Using Three-Dimensional Modeling to Analyze the Vascular System and Radiation-Induced Lung damage

By Karen Copeland

Lung cancer is the leading cause of cancer-related deaths in men and women. In addition, many patients with progressive lung cancer develop latent radiation-induced respiratory damage, even after they are declared cancer-free. The purpose of this investigation was to use three-dimensional modeling techniques using the java programming language to create an interactive environment through which researchers can better study the human lung structure and identify early markers of latent radiation-induced vascular injury such as pulmonary arterial hypertension (PAH). PAH is a condition that can be caused by radiation therapy treatment and can result in heart failure. In addition, it is very difficult to diagnose because its most-common symptoms are also found in other more well-known diseases such as asthma.

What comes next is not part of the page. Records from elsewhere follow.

(* ===== verification/Rational.v ===== *)
(** * Rationals

    The source computes ratios, token balances and seconds in float64; the
    models compute them as exact rationals.  The comparisons and conversions
    the models use, with their specifications. *)

From Stdlib Require Export QArith Qminmax Qabs Lqa.
From S2P Require Import Prelude.
Open Scope Z_scope.

Definition Qltb (a b : Q) : bool := negb (Qle_bool b a).

Lemma Qltb_spec a b : Qltb a b = true ↔ (a < b)%Q.
Proof.
  unfold Qltb. rewrite negb_true_iff, <- not_true_iff_false, Qle_bool_iff.
  split; [apply Qnot_le_lt|apply Qlt_not_le].
Qed.

Lemma Qltb_false a b : Qltb a b = false ↔ (b <= a)%Q.
Proof. unfold Qltb. by rewrite negb_false_iff, Qle_bool_iff. Qed.

Lemma Qle_bool_false a b : Qle_bool a b = false ↔ (b < a)%Q.
Proof. rewrite <- Qltb_spec. unfold Qltb. by rewrite negb_true_iff. Qed.

(** Go's conversion of a float to an integer truncates toward zero. *)
Definition Qtrunc (q : Q) : Z := Z.quot (Qnum q) (Zpos (Qden q)).

(** [math.Ceil] followed by the conversion. *)
Definition Qceil (q : Q) : Z := - ((- Qnum q) / Zpos (Qden q)).

Lemma Qtrunc_bounds q : (0 <= q)%Q → (inject_Z (Qtrunc q) <= q < inject_Z (Qtrunc q) + 1)%Q.
Proof.
  intros Hq. unfold Qtrunc, Qle, Qlt, inject_Z in *. destruct q as [n d]. simpl in *.
  rewrite Z.quot_div_nonneg by lia.
  pose proof (Z.div_mod n (Zpos d)). pose proof (Z.mod_pos_bound n (Zpos d)). split; nia.
Qed.

Lemma Qtrunc_nonneg q : (0 <= q)%Q → 0 ≤ Qtrunc q.
Proof.
  intros Hq. unfold Qtrunc, Qle in *. destruct q as [n d]. simpl in *.
  apply Z.quot_pos; lia.
Qed.

Lemma Qceil_bounds q : (inject_Z (Qceil q) - 1 < q <= inject_Z (Qceil q))%Q.
Proof.
  unfold Qceil, Qle, Qlt, Qminus, Qplus, Qopp, inject_Z. destruct q as [n d]. simpl.
  pose proof (Z.div_mod (- n) (Zpos d)). pose proof (Z.mod_pos_bound (- n) (Zpos d)). split; nia.
Qed.

Lemma inject_Z_le a b : a ≤ b → (inject_Z a <= inject_Z b)%Q.
Proof. by rewrite Zle_Qle. Qed.

Lemma inject_Z_lt a b : a < b → (inject_Z a < inject_Z b)%Q.
Proof. by rewrite Zlt_Qlt. Qed.

Lemma inject_Z_pos a : 0 < a → (0 < inject_Z a)%Q.
Proof. apply (inject_Z_lt 0). Qed.

Lemma inject_Z_nonneg a : 0 ≤ a → (0 <= inject_Z a)%Q.
Proof. apply (inject_Z_le 0). Qed.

For this project, a program was written that reconstructs a virtual model of the human vascular system from CT scans using techniques such as automatic and snake-based segmentation, manually-selected seed points, pixel intensity thresholds, 3D skeletonization, the gatortail method (a novel, in-house algorithm), distance transformation, and recursive in-order tree traversal. Vascular characteristics that have not been studied in-depth since the 1970s such as bifurcation angle (the angle between two children vessels branching from a common parent), area and volume ratio of these children and parent vessels, vessel branch radius, and tortuosity (the degree of curvature of a vessel) were also calculated and graphed for analysis. With this data, we found that some traits, such as bifurcation angle, remain constant, while others, such as branch radius, decrease with distance from the center of the lung system. When comparing healthy lung systems to those diagnosed with PAH, we discovered that the tortuosity measurements in patients with PAH was slightly higher than the tortuosity measurements in healthy lungs, likely as a result of the increased pressure in the vessels caused by obstructions such as scar tissue and inflammation. Using this data, this research has the potential to optimize quicker diagnosis of subtle vascular damage and further the understanding of the human lungs.

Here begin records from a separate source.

(** Lua prints a number with the format [%.14g]: fourteen significant decimal
    digits.  [lua_print x] is [tonumber(tostring(x))]. *)
Class LuaNumber := {
  lua_print : Q → Q;
  lua_print_mono x y : (x <= y)%Q → (lua_print x <= lua_print y)%Q;
  lua_print_int n : 0 ≤ n < 10 ^ 14 → (lua_print (inject_Z n) == inject_Z n)%Q;
  lua_print_err x : (0 <= x)%Q → (Qabs (lua_print x - x) <= x * (5 # 100000000000000))%Q
}.

Inductive LimitType := RPM | TPM.

#[export] Instance LimitType_eq_dec : EqDecision LimitType.
Proof. solve_decision. Defined.

Definition LimitType_string (k : LimitType) : string :=
  match k with RPM => "rpm" | TPM => "tpm" end.

Definition keyPrefix : string := "switchyard:rl".

Definition bucketKey (teamID : string) (kind : LimitType) : string :=
  (keyPrefix ++ ":" ++ teamID ++ ":" ++ LimitType_string kind)%string.

(** [Remaining] is a float, [RetryAfter] a duration. *)
Record Result := { Allowed : bool; Remaining : Q; RetryAfter : Z }.

Inductive limit_error :=
| CapacityNotPositive (n : Z) | AmountNotPositive (n : Z) | TTLNotPositive (n : Z)
| ActualNegative (n : Z) | RedisError.

(** The hash of one bucket, as the scripts stored it. *)
Record bucket := { b_tokens : Q; b_ts : Q }.

Record Reservation := {
  rv_teamID : string; rv_kind : LimitType; rv_capacity : Z; rv_reserved : Z; rv_ttl : Z }.

(** Redis's [TIME] in microseconds: the seconds the scripts compute, and the
    millisecond the key deadlines are compared with. *)
Definition luaNow (t : Z) : Q := t # 1000000.
Definition ms (t : Z) : Z := t / 1000.

Definition refillPerSecond (capacityPerMinute : Z) : Q := capacityPerMinute # 60.

(** The lazy refill both scripts start with. *)
Definition refill (capacity rate now : Q) (stored : option bucket) : Q :=
  let '(tokens, ts) := match stored with
                       | None => (capacity, now)
                       | Some b => (b_tokens b, b_ts b)
                       end in
  let elapsed := (now - ts)%Q in
  if Qltb 0 elapsed then Qmin capacity (tokens + elapsed * rate) else tokens.

Section limiter.
Context {db} `{!Redis bucket db} `{!LuaNumber}.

This summer, I am working as an intern at Columbia University’s Earth Institute, under the supervision of Dr. Maria Tzortziou. There, I am working on a project that utilizes satellite data to study nutrient trends in the waters of the Long Island Sound (LIS). Using remote sensing techniques, the goal of this project is to analyze spatial, seasonal, and temporal trends of organic nutrients such as Chlorophyll-a and Dissolved Organic Carbon concentration, along with inorganic nutrients such as Nitrogen and Nitrate/Nitrite concentration. The presence and/or absence of these nutrients can serve as strong indicators of the health of the LIS system, giving us important information to better understand human’s influence on their surrounding environment, something that is especially evident in densely populated New York. Along with studying general trends, this research is also focused on specifically determining what changes can be seen in satellite nutrient data in Spring 2020 versus previous years, with the hopes of analyzing the effect of the current health situation and social distancing restrictions on the environment and pollution levels.